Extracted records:

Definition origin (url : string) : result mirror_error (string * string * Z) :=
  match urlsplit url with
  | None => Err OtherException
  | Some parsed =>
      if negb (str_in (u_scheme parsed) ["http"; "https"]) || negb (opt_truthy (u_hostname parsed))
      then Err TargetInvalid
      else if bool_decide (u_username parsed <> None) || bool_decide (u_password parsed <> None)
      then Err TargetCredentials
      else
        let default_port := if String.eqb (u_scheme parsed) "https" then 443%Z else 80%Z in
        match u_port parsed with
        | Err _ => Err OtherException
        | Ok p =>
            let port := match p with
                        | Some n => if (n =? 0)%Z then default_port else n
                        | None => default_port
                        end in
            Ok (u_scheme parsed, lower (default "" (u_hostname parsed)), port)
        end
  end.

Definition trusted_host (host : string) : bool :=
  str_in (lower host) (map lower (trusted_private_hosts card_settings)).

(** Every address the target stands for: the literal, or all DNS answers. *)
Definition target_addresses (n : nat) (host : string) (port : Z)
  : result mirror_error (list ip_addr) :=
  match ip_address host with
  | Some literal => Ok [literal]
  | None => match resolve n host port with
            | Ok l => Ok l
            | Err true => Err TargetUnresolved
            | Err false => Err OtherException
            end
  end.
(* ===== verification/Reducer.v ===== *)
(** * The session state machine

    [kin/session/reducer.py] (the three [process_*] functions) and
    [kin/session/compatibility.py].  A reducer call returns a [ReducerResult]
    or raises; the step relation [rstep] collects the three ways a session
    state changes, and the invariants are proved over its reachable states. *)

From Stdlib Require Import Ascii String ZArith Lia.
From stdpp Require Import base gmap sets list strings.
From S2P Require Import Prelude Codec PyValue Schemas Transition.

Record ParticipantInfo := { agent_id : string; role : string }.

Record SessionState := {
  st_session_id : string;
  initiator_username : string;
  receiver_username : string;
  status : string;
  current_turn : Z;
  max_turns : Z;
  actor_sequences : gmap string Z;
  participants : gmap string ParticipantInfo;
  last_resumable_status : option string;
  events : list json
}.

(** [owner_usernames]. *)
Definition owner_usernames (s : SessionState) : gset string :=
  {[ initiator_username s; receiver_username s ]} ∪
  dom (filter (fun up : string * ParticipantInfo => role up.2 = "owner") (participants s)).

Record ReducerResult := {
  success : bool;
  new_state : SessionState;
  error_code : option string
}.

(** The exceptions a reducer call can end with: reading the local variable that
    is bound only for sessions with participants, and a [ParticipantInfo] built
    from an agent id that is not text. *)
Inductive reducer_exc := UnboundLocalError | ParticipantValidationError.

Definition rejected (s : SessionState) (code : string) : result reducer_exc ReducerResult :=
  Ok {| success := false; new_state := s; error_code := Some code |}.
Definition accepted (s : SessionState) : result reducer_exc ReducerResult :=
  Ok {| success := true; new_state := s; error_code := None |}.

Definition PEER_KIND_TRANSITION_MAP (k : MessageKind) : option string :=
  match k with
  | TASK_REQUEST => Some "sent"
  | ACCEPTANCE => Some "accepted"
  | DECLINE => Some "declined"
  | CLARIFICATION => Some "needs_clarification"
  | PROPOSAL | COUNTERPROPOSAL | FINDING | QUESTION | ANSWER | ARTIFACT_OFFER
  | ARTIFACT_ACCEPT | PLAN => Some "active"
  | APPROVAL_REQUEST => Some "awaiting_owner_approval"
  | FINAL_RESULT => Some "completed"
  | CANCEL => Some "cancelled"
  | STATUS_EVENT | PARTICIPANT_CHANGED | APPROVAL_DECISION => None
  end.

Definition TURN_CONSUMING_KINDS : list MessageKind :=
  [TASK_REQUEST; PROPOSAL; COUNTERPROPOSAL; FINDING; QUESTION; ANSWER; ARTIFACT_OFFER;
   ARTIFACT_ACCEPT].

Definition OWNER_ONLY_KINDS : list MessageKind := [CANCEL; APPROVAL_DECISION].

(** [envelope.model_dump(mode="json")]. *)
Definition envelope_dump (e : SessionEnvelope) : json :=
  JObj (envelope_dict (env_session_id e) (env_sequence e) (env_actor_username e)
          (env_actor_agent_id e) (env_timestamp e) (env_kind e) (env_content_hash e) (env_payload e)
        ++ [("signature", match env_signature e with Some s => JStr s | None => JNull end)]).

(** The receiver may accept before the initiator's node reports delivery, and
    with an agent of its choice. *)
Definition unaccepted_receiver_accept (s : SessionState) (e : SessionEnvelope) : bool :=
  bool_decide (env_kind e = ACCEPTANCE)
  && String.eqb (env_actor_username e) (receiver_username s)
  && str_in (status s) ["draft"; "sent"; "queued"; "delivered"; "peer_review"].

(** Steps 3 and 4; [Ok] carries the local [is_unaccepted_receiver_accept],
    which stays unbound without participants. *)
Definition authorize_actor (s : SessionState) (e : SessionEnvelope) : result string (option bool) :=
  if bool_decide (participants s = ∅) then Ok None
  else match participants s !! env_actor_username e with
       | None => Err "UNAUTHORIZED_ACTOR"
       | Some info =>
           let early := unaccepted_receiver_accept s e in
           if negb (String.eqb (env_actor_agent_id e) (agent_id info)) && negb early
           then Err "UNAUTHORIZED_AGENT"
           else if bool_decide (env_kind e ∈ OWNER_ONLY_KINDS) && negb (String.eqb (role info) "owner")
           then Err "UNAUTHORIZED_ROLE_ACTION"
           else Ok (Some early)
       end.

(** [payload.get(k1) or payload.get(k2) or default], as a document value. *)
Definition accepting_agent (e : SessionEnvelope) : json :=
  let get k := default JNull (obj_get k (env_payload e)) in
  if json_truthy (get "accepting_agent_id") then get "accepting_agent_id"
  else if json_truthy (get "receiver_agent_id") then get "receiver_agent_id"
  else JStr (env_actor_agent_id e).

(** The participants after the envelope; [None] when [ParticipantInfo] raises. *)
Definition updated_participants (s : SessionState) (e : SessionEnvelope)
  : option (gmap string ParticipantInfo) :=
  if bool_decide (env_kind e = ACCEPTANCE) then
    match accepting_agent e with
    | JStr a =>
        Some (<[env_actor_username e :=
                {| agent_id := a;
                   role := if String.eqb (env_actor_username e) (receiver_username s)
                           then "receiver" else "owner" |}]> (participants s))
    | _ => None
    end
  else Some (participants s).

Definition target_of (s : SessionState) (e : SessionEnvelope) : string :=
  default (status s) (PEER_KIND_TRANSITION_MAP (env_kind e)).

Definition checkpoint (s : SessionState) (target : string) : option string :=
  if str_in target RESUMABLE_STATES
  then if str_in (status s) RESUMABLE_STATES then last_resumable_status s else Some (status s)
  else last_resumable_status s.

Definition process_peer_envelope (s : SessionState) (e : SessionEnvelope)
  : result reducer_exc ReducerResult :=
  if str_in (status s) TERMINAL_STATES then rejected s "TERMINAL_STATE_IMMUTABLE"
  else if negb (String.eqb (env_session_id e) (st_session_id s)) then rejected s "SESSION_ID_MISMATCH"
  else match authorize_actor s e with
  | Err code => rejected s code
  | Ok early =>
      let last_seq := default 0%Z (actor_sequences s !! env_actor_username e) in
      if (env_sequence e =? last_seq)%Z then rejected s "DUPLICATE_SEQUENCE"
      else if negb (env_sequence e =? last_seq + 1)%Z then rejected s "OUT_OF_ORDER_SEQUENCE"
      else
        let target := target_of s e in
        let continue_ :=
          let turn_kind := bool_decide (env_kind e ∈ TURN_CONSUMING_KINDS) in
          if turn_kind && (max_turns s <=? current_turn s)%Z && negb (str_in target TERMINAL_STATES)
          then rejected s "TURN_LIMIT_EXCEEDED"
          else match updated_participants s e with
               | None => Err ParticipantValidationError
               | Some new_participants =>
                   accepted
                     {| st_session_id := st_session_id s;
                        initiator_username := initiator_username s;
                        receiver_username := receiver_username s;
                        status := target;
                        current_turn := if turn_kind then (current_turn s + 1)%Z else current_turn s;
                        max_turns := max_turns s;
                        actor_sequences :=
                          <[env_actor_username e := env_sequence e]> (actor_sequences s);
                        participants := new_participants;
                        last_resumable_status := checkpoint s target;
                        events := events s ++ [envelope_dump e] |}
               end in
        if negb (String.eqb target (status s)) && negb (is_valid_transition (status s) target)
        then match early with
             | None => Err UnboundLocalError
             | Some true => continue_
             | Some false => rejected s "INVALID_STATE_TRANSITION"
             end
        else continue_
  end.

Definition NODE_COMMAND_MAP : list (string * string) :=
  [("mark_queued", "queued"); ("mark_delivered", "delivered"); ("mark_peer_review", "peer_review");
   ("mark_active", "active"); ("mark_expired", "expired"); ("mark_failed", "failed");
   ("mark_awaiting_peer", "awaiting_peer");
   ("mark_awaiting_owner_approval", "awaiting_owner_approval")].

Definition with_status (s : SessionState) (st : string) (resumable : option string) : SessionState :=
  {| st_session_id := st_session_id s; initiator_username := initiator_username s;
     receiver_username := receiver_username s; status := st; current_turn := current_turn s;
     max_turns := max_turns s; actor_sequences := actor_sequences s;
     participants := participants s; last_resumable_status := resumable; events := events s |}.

TASK DETAILS. Using only the data above, copy out the lines that include the word "option".

SOLUTION TO THIS TASK.
  last_resumable_status : option string;
  error_code : option string
Definition PEER_KIND_TRANSITION_MAP (k : MessageKind) : option string :=
Definition authorize_actor (s : SessionState) (e : SessionEnvelope) : result string (option bool) :=
  : option (gmap string ParticipantInfo) :=
Definition checkpoint (s : SessionState) (target : string) : option string :=
Definition with_status (s : SessionState) (st : string) (resumable : option string) : SessionState :=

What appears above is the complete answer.